Records shown:
(* ===== verification/Channel.v ===== *)
(** * The channel: world/ChannelControl.{h,cc}

    The module that knows the hosts, where they are and which channel they listen
    on.  It caches for each host the set of the hosts in range, hands a frame to
    those that listen on its channel, and remembers the transmissions of the
    recent past for hosts that change their channel.

    A [HostRef] is a pointer to an entry of [std::list<HostEntry>], which stays
    valid until the entry is erased: entries are objects with an address.  A
    [std::set<HostRef>] iterates in the order of addresses.  Coordinates and
    distances are integers; [calcInterfDist] computes the range with [pow] from
    parameters and is a parameter. *)

From stdpp Require Import sorting.
From S2P Require Import Prelude MacConst MacTypes Radio.

Open Scope string_scope.
Open Scope list_scope.
Open Scope Z_scope.

#[projections(primitive)]
Record HostEntry := mkHostEntry {
  host : Z;
  radioInGate : Z;
  hostChannel : Z;
  hpos : Z * Z;
  neighbors : gset positive;
  isNeighborListValid : bool;
  neighborList : list positive;
}.
#[export] Instance eta_HostEntry : Eta HostEntry := fun h => mkHostEntry
  (host h) (radioInGate h) (hostChannel h) (hpos h) (neighbors h) (isNeighborListValid h) (neighborList h).

(** A frame on its way to a gate: [sendDirect(frame, delay, duration, gate)] at
    time [dl_sent]. *)
Record delivery := mkDelivery { dl_gate : Z; dl_frame : AirFrame; dl_sent : Z; dl_delay : Z; dl_duration : Z }.

#[projections(primitive)]
Record ChannelControl := mkCC {
  hosts : list positive;
  entries : gmap positive HostEntry;
  transmissions : list (list AirFrame);
  lastOngoingTransmissionsUpdate : Z;
  maxInterferenceDistance : Z;
  numChannels : Z;
  cc_time : Z;
  sent : list delivery;
}.
#[export] Instance eta_CC : Eta ChannelControl := fun c => mkCC
  (hosts c) (entries c) (transmissions c) (lastOngoingTransmissionsUpdate c) (maxInterferenceDistance c)
  (numChannels c) (cc_time c) (sent c).

(** Reduces the field accesses of updated records, and nothing else. *)
Ltac csimp :=
  cbn [set_ fst snd host radioInGate hostChannel hpos neighbors isNeighborListValid neighborList
       dl_gate dl_frame dl_sent dl_delay dl_duration hosts entries transmissions lastOngoingTransmissionsUpdate
       maxInterferenceDistance numChannels cc_time sent] in *.

Definition TRANSMISSION_PURGE_INTERVAL : Z := second.

Definition cc_self : M ChannelControl ChannelControl := gets id.
Definition cc_upd (f : ChannelControl -> ChannelControl) : M ChannelControl unit := modify f.

(** [*h] *)
Definition deref_host (h : positive) : M ChannelControl HostEntry :=
  s ← cc_self;
  match entries s !! h with
  | Some e => mret e
  | None => fail (Undefined "use of an erased HostEntry")
  end.
Definition upd_host (h : positive) (f : HostEntry -> HostEntry) : M ChannelControl unit :=
  cc_upd (fun s => s<| entries ::= alter f h |>).

(** [Coord::sqrdist] *)
Definition sqrdist (a b : Z * Z) : Z :=
  let dx := a.1 - b.1 in
  let dy := a.2 - b.2 in
  dx * dx + dy * dy.

(** The elements of a set of pointers, from [begin()] to [end()]. *)
Definition in_order (X : gset positive) : list positive := merge_sort Pos.le (elements X).

(** ** Hosts *)

Definition ChannelControl_initialize (channels range : Z) : ChannelControl :=
  mkCC [] ∅ (replicate (Z.to_nat channels) []) 0 range channels 0 [].

Definition lookupHost (m : Z) (s : ChannelControl) : option positive :=
  List.find (fun p => match entries s !! p with Some e => host e =? m | None => false end) (hosts s).

(** [p] is the address of the new entry; [radioIn] the gate of the host with that
    name, if it has one. *)
Definition registerHost (p : positive) (m : Z) (initialPos : Z * Z) (gate radioIn : option Z) : M ChannelControl positive :=
  s ← cc_self;
  (if bool_decide (is_Some (lookupHost m s)) then fail (Thrown "ChannelControl::registerHost(): host already registered")
   else mret tt);;
  g ← match gate, radioIn with
      | Some g, _ => mret g
      | None, Some g => mret g
      | None, None => fail (Thrown "no gate named radioIn")
      end;
  cc_upd (fun s => s<| entries ::= <[p := mkHostEntry m g 0 initialPos ∅ false []]> |><| hosts ::= fun l => l ++ [p] |>);;
  mret p.

(** Erasing [h] from the neighbours of a host. *)
Definition forget (h : positive) (e : HostEntry) : HostEntry :=
  e<| neighbors ::= fun X => X ∖ {[h]} |><| isNeighborListValid := false |>.

Definition unregisterHost (m : Z) : M ChannelControl unit :=
  s ← cc_self;
  match lookupHost m s with
  | Some h => cc_upd (fun s => s<| entries ::= fun es => delete h (forget h <$> es) |>
                              <| hosts ::= fun l => filter (fun q => q <> h) l |>)
  | None => fail (Thrown "unregisterHost failed: no such host")
  end.

Definition getNeighbors (h : positive) : M ChannelControl (list positive) :=
  e ← deref_host h;
  when (negb (isNeighborListValid e))
    (upd_host h (fun e => e<| neighborList := in_order (neighbors e) |><| isNeighborListValid := true |>));;
  e ← deref_host h;
  mret (neighborList e).

(** One host of the loop in [updateConnections]. *)
Definition connect (h hi : positive) : M ChannelControl unit :=
  if bool_decide (hi = h) then mret tt
  else
    s ← cc_self;
    e ← deref_host h;
    ei ← deref_host hi;
    let maxDistSquared := maxInterferenceDistance s * maxInterferenceDistance s in
    if sqrdist (hpos e) (hpos ei) <? maxDistSquared then
      when (bool_decide (hi ∉ neighbors e))
        (upd_host h (fun e => e<| neighbors ::= fun X => {[hi]} ∪ X |><| isNeighborListValid := false |>);;
         upd_host hi (fun e => e<| neighbors ::= fun X => {[h]} ∪ X |><| isNeighborListValid := false |>))
    else
      when (bool_decide (hi ∈ neighbors e))
        (upd_host h (fun e => e<| neighbors ::= fun X => X ∖ {[hi]} |><| isNeighborListValid := false |>);;
         upd_host hi (fun e => e<| neighbors ::= fun X => X ∖ {[h]} |><| isNeighborListValid := false |>)).

Fixpoint connect_all (h : positive) (l : list positive) : M ChannelControl unit :=
  match l with
  | [] => mret tt
  | hi :: l' => connect h hi;; connect_all h l'
  end.

Definition updateConnections (h : positive) : M ChannelControl unit :=
  s ← cc_self;
  connect_all h (hosts s).

Definition checkChannel (channel : Z) : M ChannelControl unit :=
  s ← cc_self;
  if (numChannels s <=? channel) || (channel <? 0) then fail (Thrown "Invalid channel") else mret tt.

Definition updateHostPosition (h : positive) (p : Z * Z) : M ChannelControl unit :=
  _ ← deref_host h;
  upd_host h (fun e => e<| hpos := p |>);;
  updateConnections h.

Definition updateHostChannel (h : positive) (channel : Z) : M ChannelControl unit :=
  checkChannel channel;;
  _ ← deref_host h;
  upd_host h (fun e => e<| hostChannel := channel |>).

(** ** Transmissions *)

(** Whether the purge keeps a transmission. *)
Definition unexpired (now : Z) (a : AirFrame) : bool :=
  negb (timestamp a + afDuration a + TRANSMISSION_PURGE_INTERVAL <? now).

(** The loop over the channels; the vector has [numChannels] elements. *)
Definition purgeOngoingTransmissions : M ChannelControl unit :=
  cc_upd (fun s => s<| transmissions ::= fmap (List.filter (unexpired (cc_time s))) |>).

Definition getOngoingTransmissions (channel : Z) : M ChannelControl (list AirFrame) :=
  checkChannel channel;;
  purgeOngoingTransmissions;;
  s ← cc_self;
  match transmissions s !! Z.to_nat channel with
  | Some l => mret l
  | None => fail (Undefined "transmissions[channel] out of range")
  end.

Definition addOngoingTransmission (frame : AirFrame) : M ChannelControl unit :=
  s ← cc_self;
  if numChannels s =? 1 then mret tt
  else
    when (TRANSMISSION_PURGE_INTERVAL <? cc_time s - lastOngoingTransmissionsUpdate s)
      (purgeOngoingTransmissions;; cc_upd (fun s => s<| lastOngoingTransmissionsUpdate := cc_time s |>));;
    let frame := frame<| timestamp := cc_time s |> in
    if (afChannel frame <? 0) || (Z.of_nat (length (transmissions s)) <=? afChannel frame)
    then fail (Undefined "transmissions[channel] out of range")
    else cc_upd (fun s => s<| transmissions ::= alter (fun l => l ++ [frame]) (Z.to_nat (afChannel frame)) |>).

Section send.
Context `{Propagation}.

Definition sendTo (src : positive) (airFrame : AirFrame) (h : positive) : M ChannelControl unit :=
  e ← deref_host h;
  es ← deref_host src;
  when (hostChannel e =? afChannel airFrame)
    (cc_upd (fun s => s<| sent ::= fun l => l ++
       [mkDelivery (radioInGate e) airFrame (cc_time s) (propagationDelay (distance (hpos es) (hpos e))) (afDuration airFrame)] |>)).

Fixpoint sendTo_all (src : positive) (airFrame : AirFrame) (l : list positive) : M ChannelControl unit :=
  match l with
  | [] => mret tt
  | h :: l' => sendTo src airFrame h;; sendTo_all src airFrame l'
  end.

Definition sendToChannel (src : positive) (airFrame : AirFrame) : M ChannelControl unit :=
  l ← getNeighbors src;
  sendTo_all src airFrame l;;
  addOngoingTransmission airFrame.
End send.
Lemma wp_sendToChannel placed src a s :
  cc_inv placed s -> is_Some (entries s !! src) -> 0 <= afChannel a < numChannels s ->
  wp (sendToChannel src a) (fun _ s' => cc_inv placed s' /\ keeps_live s s' /\ cc_time s' = cc_time s /\
    numChannels s' = numChannels s /\ fixed <$> entries s' = fixed <$> entries s /\ adds_only (started s a) s s' /\
    (numChannels s <> 1 -> exists l, transmissions s' !! Z.to_nat (afChannel a) = Some l /\ started s a ∈ l) /\
    exists hs, NoDup hs /\ (forall h, h ∈ hs <-> nbr s src h /\ listens s h (afChannel a)) /\
      sent s' = sent s ++ (copy_for s src a <$> hs)) s.
Proof.
  intros I [e He] Ha. unfold sendToChannel. apply wpe_bind.
  eapply wpe_mono; [by apply (wp_getNeighbors src e); [apply I|]|]. intros l s1 (-> & L & St & Hn). cbn beta.
  assert (J : cc_inv placed s1).
  { apply (inv_static placed _ s); [done..|apply I|]. intros p q Hp Hq Hne. rewrite Hn. by apply I. }
  assert (Hq : forall q, q ∈ in_order (neighbors e) <-> nbr s src q).
  { intros q. rewrite elem_of_in_order. unfold nbr. rewrite He. split; [eauto|by intros (? & [= <-] & ?)]. }
  apply wpe_bind. eapply wpe_mono.
  { apply wp_sendTo_all.
    - destruct (static_entry _ _ _ _ St He) as (e' & -> & _). eauto.
    - intros h Hh%Hq. apply (li_sym _ (ci_links _ _ I)) in Hh as (f & Hf & _).
      destruct (static_entry _ _ _ _ St Hf) as (f' & -> & _). eauto. }
  intros [] s2 ->. cbn beta. set (hs := filter _ (in_order _)). set (s2 := s1<| sent ::= _ |>).
  assert (J2 : cc_inv placed s2) by (apply (inv_traffic placed s1); try done; apply J).
  pose proof St as [= E1 E2 E3 E4 E5 E6 E7 E8].
  eapply wpe_mono; [apply (inv_addOngoing placed s2); [done|unfold s2; csimp; by rewrite E6]|].
  intros [] s' (J' & Es & Ee & Et & En & K & A & Hin). change (cc_time s2) with (cc_time s1) in Et.
  change (numChannels s2) with (numChannels s1) in En, Hin. change (started s2 a) with (started s1 a) in Hin.
  change (started s2 a) with (started s1 a) in A. unfold started in Hin, A. rewrite E7 in Hin, A. rewrite E6 in En, Hin.
  rewrite E7 in Et. split_and!; try done.
  - intros ch l x Hl Hx Hu. apply (K ch l x); [|done|].
    + change (transmissions s2) with (transmissions s1). by rewrite E3.
    + change (cc_time s2) with (cc_time s1). by rewrite E7.
  - by rewrite Ee.
  - intros ch l x Hl Hx. specialize (A ch l x Hl Hx). change (transmissions s2) with (transmissions s1) in A. by rewrite E3 in A.
  - exists hs. split_and!.
    + unfold hs. apply NoDup_filter, NoDup_in_order.
    + intros h. unfold hs. rewrite list_elem_of_filter, Hq. destruct (static_parts _ _ h St) as (_ & _ & Hls). rewrite Hls. tauto.
    + rewrite Es. change (sent s2) with (sent s1 ++ (copy_for s1 src a <$> hs)). rewrite E8. f_equal. apply list_fmap_ext.
      intros _ h _. unfold copy_for. destruct (static_parts _ _ h St) as (-> & -> & _), (static_parts _ _ src St) as (_ & -> & _).
      by rewrite E7.
Qed.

What needs to be done: Where a line of the data includes the string "radioInGate", list that line.

Your response:
  radioInGate : Z;
  (host h) (radioInGate h) (hostChannel h) (hpos h) (neighbors h) (isNeighborListValid h) (neighborList h).
  cbn [set_ fst snd host radioInGate hostChannel hpos neighbors isNeighborListValid neighborList
       [mkDelivery (radioInGate e) airFrame (cc_time s) (propagationDelay (distance (hpos es) (hpos e))) (afDuration airFrame)] |>)).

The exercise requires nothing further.